GLOSSARY

What is an OKR? (Objectives and Key Results)

Direct Answer

OKR (Objectives and Key Results) is a goal-setting framework that pairs a qualitative Objective with 3 to 5 quantitative Key Results. Originally developed at Intel and popularized by Google, OKRs align teams around ambitious outcomes rather than activities and are typically set quarterly.

In more detail

An Objective answers: what do we want to achieve? It should be inspirational and time-bound. Key Results answer: how will we know we got there? They must be measurable and ideally outcome-focused. Google famously aims for 70% achievement as a sign the targets were stretchy enough.

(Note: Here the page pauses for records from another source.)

Lemma battery_values_in_range (id : string) (v : Z) :
  (0 <= v <= 100)%Z ->
  values_in_range
    (current_values (mk_device id warehouse_a ["battery_level"]
                       {["battery_level" := inject_Z v]})).
Proof.
  intros Hv k c x Hc Hx. cbn [current_values] in Hx.
  apply lookup_singleton_Some in Hx. destruct Hx as [<- <-].
  vm_compute in Hc. injection Hc as <-. cbn [cfg_min cfg_max].
  rewrite <- !Zle_Qle. exact Hv.
Qed.

Lemma sample_fleet_fleet_ok : Forall fleet_ok (devices sample_fleet).
Proof.
  pose proof sample_fleet_ok as H. unfold sample_fleet in *. cbn [devices] in *.
  apply Forall_cons in H. destruct H as [H1 H].
  apply Forall_cons in H. destruct H as [H2 _].
  constructor; [|constructor; [|constructor]].
  - split; [exact H1|]. apply (battery_values_in_range "device_0001" 80). lia.
  - split; [exact H2|]. apply (battery_values_in_range "device_0002" 55). lia.
Qed.

Lemma batch_contents_witness :
  Forall fleet_ok (devices sample_fleet)
  /\ exists rs s',
       generate_batch epoch sample_fleet = (Return rs, s')
       /\ Forall fleet_ok (devices s')
       /\ (length rs <= length (devices sample_fleet))%nat
       /\ length (devices s') = length (devices sample_fleet)
       /\ Forall (fun r => exists d, In d (devices sample_fleet)
                             /\ reading_device_id r = device_id d
                             /\ forall k e, readings r !! k = Some e ->
                                            entry_ok (sensor_types d) k e) rs.
Proof.
  split; [exact sample_fleet_fleet_ok|].
  exact (batch_contents epoch sample_fleet sample_fleet_fleet_ok).
Defined.

Lemma run_batches_fleet_ok (clock : nat -> nat -> string) (m : nat) (s : DataGenerator) :
  Forall fleet_ok (devices s) -> Forall fleet_ok (devices (run_batches clock m s)).
Proof.
  intros Hok. induction m as [|m IH]; [exact Hok|]. simpl run_batches.
  destruct (generate_batch_run (clock m) _ IH) as (rs & s' & E & Hrun).
  rewrite E. cbn [snd]. exact (proj1 (batch_run_keeps _ _ _ _ _ _ _ Hrun IH)).
Qed.

(** X9 — Batch after batch.  On a fleet of well-formed devices with values
    in range, [generate_batch] can be called any number of times: after
    [m] batches the next call returns again and the fleet is still well
    formed and in range. *)
Theorem batches_never_fail (clock : nat -> nat -> string) (m : nat) (s : DataGenerator) :
  Forall fleet_ok (devices s) ->
  exists rs s',
    generate_batch (clock m) (run_batches clock m s) = (Return rs, s')
    /\ Forall fleet_ok (devices s')
    /\ length (devices s') = length (devices s).
Proof.
  intros Hok.
  pose proof (run_batches_fleet_ok clock m s Hok) as Hm.
  destruct (generate_batch_run (clock m) _ Hm) as (rs & s' & E & Hrun).
  exists rs, s'. split; [exact E|].
  destruct (batch_run_keeps _ _ _ _ _ _ _ Hrun Hm) as (H1 & _ & H3 & _).
  split; [exact H1|]. rewrite H3. clear -Hok.
  induction m as [|m IH]; [reflexivity|]. simpl run_batches.
  pose proof (run_batches_fleet_ok clock m s Hok) as Hm.
  destruct (generate_batch_run (clock m) _ Hm) as (rs & s' & E & Hrun).
  rewrite E. cbn [snd].
  destruct (batch_run_keeps _ _ _ _ _ _ _ Hrun Hm) as (_ & _ & H3 & _).
  now rewrite H3.
Qed.

Lemma batches_never_fail_witness :
  Forall fleet_ok (devices sample_fleet)
  /\ exists rs s',
       generate_batch epoch (run_batches (fun _ => epoch) 5 sample_fleet) = (Return rs, s')
       /\ Forall fleet_ok (devices s')
       /\ length (devices s') = length (devices sample_fleet).
Proof.
  split; [exact sample_fleet_fleet_ok|].
  exact (batches_never_fail (fun _ => epoch) 5 sample_fleet sample_fleet_fleet_ok).
Defined.

(** ** Creation of the fleet *)

Lemma perm_swap_middle {A} (l1 l2 : list A) (x y : A) :
  x :: (l1 ++ y :: l2) ≡ₚ (l1 ++ x :: l2) ++ [y].
Proof.
  rewrite <- app_assoc. simpl.
  rewrite <- (Permutation_middle l1 (l2 ++ [y]) x). apply perm_skip.
  apply Permutation_app_head, Permutation_cons_append.
Qed.

Lemma sample_step_perm {A} (pool : list A) (n j : nat) (x y : A) :
  (j <= n)%nat -> pool !! j = Some x -> pool !! n = Some y ->
  x :: take n (<[j := y]> pool) ≡ₚ take (S n) pool.
Proof.
  intros Hj Hx Hy. rewrite (take_S_r pool n y Hy).
  destruct (decide (j = n)) as [->|Hne].
  - rewrite Hx in Hy. injection Hy as <-.
    rewrite (list_insert_id pool n x Hx). apply Permutation_cons_append.
  - assert (Hlt : (j < n)%nat) by lia.
    rewrite take_insert_lt by assumption.
    assert (Hl : take n pool !! j = Some x) by (now rewrite lookup_take_lt).
    assert (Hlen : (j < length (take n pool))%nat) by (eapply lookup_lt_Some; eassumption).
    rewrite insert_take_drop by assumption.
    etransitivity; [apply perm_swap_middle|].
    now rewrite (take_drop_middle (take n pool) j x Hl).
Qed.

Lemma sample_loop_spec {A} (k : nat) :
  forall (live : nat) (pool : list A) (g : Random.state),
    (k <= live)%nat -> (live <= length pool)%nat -> NoDup (take live pool) ->
    exists l g',
      sample_loop k live pool g = (Some l, g')
      /\ length l = k /\ NoDup l
      /\ forall x, In x l -> In x (take live pool).
Proof.
  induction k as [|k IH]; intros live pool g Hk Hlive Hnd.
  - exists [], g. repeat split; [constructor | intros x []].
  - destruct live as [|n]; [lia|].
    cbn [sample_loop]. unfold Random.next.
    set (j := (N.to_nat _ mod S n)%nat).
    assert (Hj : (j < S n)%nat) by (apply Nat.mod_upper_bound; lia).
    destruct (lookup_lt_is_Some_2 pool j) as [x Hx]; [lia|].
    destruct (lookup_lt_is_Some_2 pool n) as [y Hy]; [lia|].
    replace (S n - 1)%nat with n by lia. rewrite Hx, Hy.
    pose proof (sample_step_perm pool n j x y ltac:(lia) Hx Hy) as Hperm.
    assert (Hnd' : NoDup (x :: take n (<[j:=y]> pool))) by (now rewrite Hperm).
    apply NoDup_cons in Hnd'. destruct Hnd' as [Hnin Hnd'].
    destruct (IH n (<[j:=y]> pool)
                {| Random.tape := Random.tape g;
                   Random.calls := Random.calls g ++ [Random.Call_choice (S n)] |})
      as (l & g' & E & Hlen & Hndl & Hsub);
      [lia | rewrite length_insert; lia | exact Hnd' |].
    rewrite E. exists (x :: l), g'. split; [reflexivity|].
    split; [simpl; lia|]. split.
    + apply NoDup_cons. split; [|exact Hndl].
      intros Hin. apply Hnin. apply list_elem_of_In, Hsub, list_elem_of_In, Hin.
    + intros z [<-|Hz].
      * apply list_elem_of_In. rewrite <- Hperm. left.
      * apply list_elem_of_In. rewrite <- Hperm. right.
        apply list_elem_of_In, Hsub, Hz.
Qed.

Lemma random_sample_spec {A} (population : list A) (k : Z) (g : Random.state) :
  (0 <= k <= Z.of_nat (length population))%Z -> NoDup population ->
  exists l g',
    random_sample population k g = (Some l, g')
    /\ Z.of_nat (length l) = k /\ NoDup l
    /\ forall x, In x l -> In x population.
Proof.
  intros Hk Hnd. unfold random_sample.
  replace ((k <? 0) || (Z.of_nat (length population) <? k))%Z with false
    by (symmetry; apply orb_false_iff; split; apply Z.ltb_ge; lia).
  destruct (sample_loop_spec (Z.to_nat k) (length population) population g)
    as (l & g' & E & Hlen & Hndl & Hsub); [lia | lia | now rewrite firstn_all |].
  exists l, g'. split; [exact E|]. split; [lia|]. split; [exact Hndl|].
  intros x Hx. specialize (Hsub x Hx). now rewrite firstn_all in Hsub.
Qed.

Lemma random_randint_spec (a b : Z) (g : Random.state) :
  (a <= b)%Z ->
  exists n g', random_randint a b g = (Some n, g') /\ (a <= n <= b)%Z.
Proof.
  intros Hab. unfold random_randint.
  replace (b <? a)%Z with false by (symmetry; apply Z.ltb_ge; lia).
  unfold Random.next. eexists _, _. split; [reflexivity|].
  set (width := Z.to_nat (b - a + 1)).
  assert (Hm : (N.to_nat (Random.num (Random.tape g (length (Random.calls g))))
                mod width < width)%nat) by (apply Nat.mod_upper_bound; lia).
  lia.
Qed.

Lemma sensor_keys_registered (k : string) :
  In k SENSOR_KEYS <-> is_Some (SENSOR_TYPES !! k).
Proof.
  split.
  - intros H. repeat (destruct H as [<-|H]; [vm_compute; eauto|]). destruct H.
  - intros [c Hc]. apply list_elem_of_In.
    apply (elem_of_dom_2 (D := gset string)) in Hc.
    assert (Hd : dom SENSOR_TYPES = list_to_set SENSOR_KEYS) by (vm_compute; reflexivity).
    rewrite Hd in Hc. now apply elem_of_list_to_set in Hc.
Qed.

Lemma sensor_keys_nodup : NoDup SENSOR_KEYS.
Proof. apply (bool_decide_unpack _). vm_compute. exact I. Qed.

Lemma new_device_spec (uuid_hex : string) (g : Random.state) :
  exists d g',
    new_device uuid_hex g = (Return d, g')
    /\ device_id d = "device_" ++ String.substring 0 8 uuid_hex
    /\ fleet_ok d /\ as_constructed d.
Proof.
  unfold new_device.
  unfold bind at 1. unfold draw at 1.
  rewrite (choice_eq LOCATIONS g) by discriminate.
  set (i := (_ mod length LOCATIONS)%nat).
  assert (Hi : (i < length LOCATIONS)%nat) by (apply Nat.mod_upper_bound; discriminate).
  destruct (lookup_lt_is_Some_2 _ _ Hi) as [loc Hloc]. rewrite Hloc.
  unfold bind at 1. unfold or_raise at 1. unfold ret at 1.
  unfold bind at 1. unfold draw at 1.
  destruct (random_randint_spec (Z.max 1 (Z.of_nat (length SENSOR_KEYS) - 2))
              (Z.of_nat (length SENSOR_KEYS))
              (logged g [Random.Call_choice (length LOCATIONS)]))
    as (n & g1 & En & Hn); [simpl; lia|].
  rewrite En.
  unfold bind at 1. unfold or_raise at 1. unfold ret at 1.
  unfold bind at 1. unfold draw at 1.
  change (Z.max 1 (Z.of_nat (length SENSOR_KEYS) - 2)) with 4%Z in Hn.
  change (Z.of_nat (length SENSOR_KEYS)) with 6%Z in Hn.
  destruct (random_sample_spec SENSOR_KEYS n g1) as (ks & g2 & Es & Hlen & Hnd & Hsub);
    [simpl; lia | exact sensor_keys_nodup |].
  rewrite Es.
  unfold bind at 1. unfold or_raise at 1. unfold ret at 1.
  destruct (SensorDevice_init_spec ("device_" ++ String.substring 0 8 uuid_hex) loc ks g2)
    as (d & g' & E & Hid & Hl & Hk & Hr & Hdom).
  exists d, g'. split; [exact E|]. split; [exact Hid|].
  assert (Hreg : forall k, In k ks -> is_Some (SENSOR_TYPES !! k)).
  { intros k Hin. apply sensor_keys_registered, Hsub, Hin. }
  split; [split; [split|]|].
  - rewrite Hk. intros ->. simpl in Hlen. lia.
  - rewrite Hk. intros k Hin _. apply Hdom. auto.
  - exact Hr.
  - split; [rewrite Hl; apply list_elem_of_In; eapply list_elem_of_lookup_2; exact Hloc|].
    rewrite Hk. split; [exact Hnd|]. split; [lia|]. split; [exact Hreg|].
    intros k. rewrite Hdom. split; [tauto | auto].
Qed.

Lemma new_devices_spec (uuids : nat -> string) (n : nat) :
  forall i acc g,
    exists ds g',
      new_devices uuids i n acc g = (Return (acc ++ ds)%list, g')
      /\ length ds = n
      /\ Forall fleet_ok ds /\ Forall as_constructed ds
      /\ forall j d, ds !! j = Some d ->
           device_id d = "device_" ++ String.substring 0 8 (uuids (i + j)%nat).
Proof.
  induction n as [|n IH]; intros i acc g.
  - exists [], g. simpl. rewrite app_nil_r. repeat split; try constructor.
    intros j d H. rewrite lookup_nil in H. discriminate.
  - cbn [new_devices]. unfold bind at 1.
    destruct (new_device_spec (uuids i) g) as (d & g1 & E & Hid & Hok & Hc).
    rewrite E.
    destruct (IH (S i) (acc ++ [d])%list g1) as (ds & g' & E' & Hlen & Hoks & Hcs & Hids).
    rewrite E', <- app_assoc. exists (d :: ds), g'.
    split; [reflexivity|]. split; [simpl; lia|].
    split; [now constructor|]. split; [now constructor|].
    intros [|j] d' Hj; simpl in Hj.
    + injection Hj as <-. now rewrite Nat.add_0_r.
    + rewrite (Hids j d' Hj). do 3 f_equal. lia.
Qed.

OKRs differ from KPIs. KPIs monitor ongoing health. OKRs drive change. A team might have a KPI dashboard for steady-state metrics and a separate quarterly OKR for strategic initiatives. Many scaling companies use OKRs at company, team, and individual level.

How it works

  • Start with a short, qualitative objective.
  • Add 3 to 5 measurable key results.
  • Set a quarterly time horizon.
  • Publish OKRs company-wide for transparency.
  • Check in weekly, grade at quarter end.
  • Separate performance review from OKR grading.

Related terms

Mini FAQ

What is a good OKR example?

Objective: Become the leading HR tool for SMBs. KR1: Grow MRR from $500K to $750K. KR2: Increase NPS from 32 to 45. KR3: Hit 1,000 active customers.

Is 100% achievement bad?

Stretch OKRs expect 60-70% achievement. Hitting 100% suggests the target was too safe. Commit OKRs (must hit) are a separate category.

Should OKRs tie to compensation?

Most OKR practitioners decouple OKRs from compensation to encourage ambitious targets without gaming.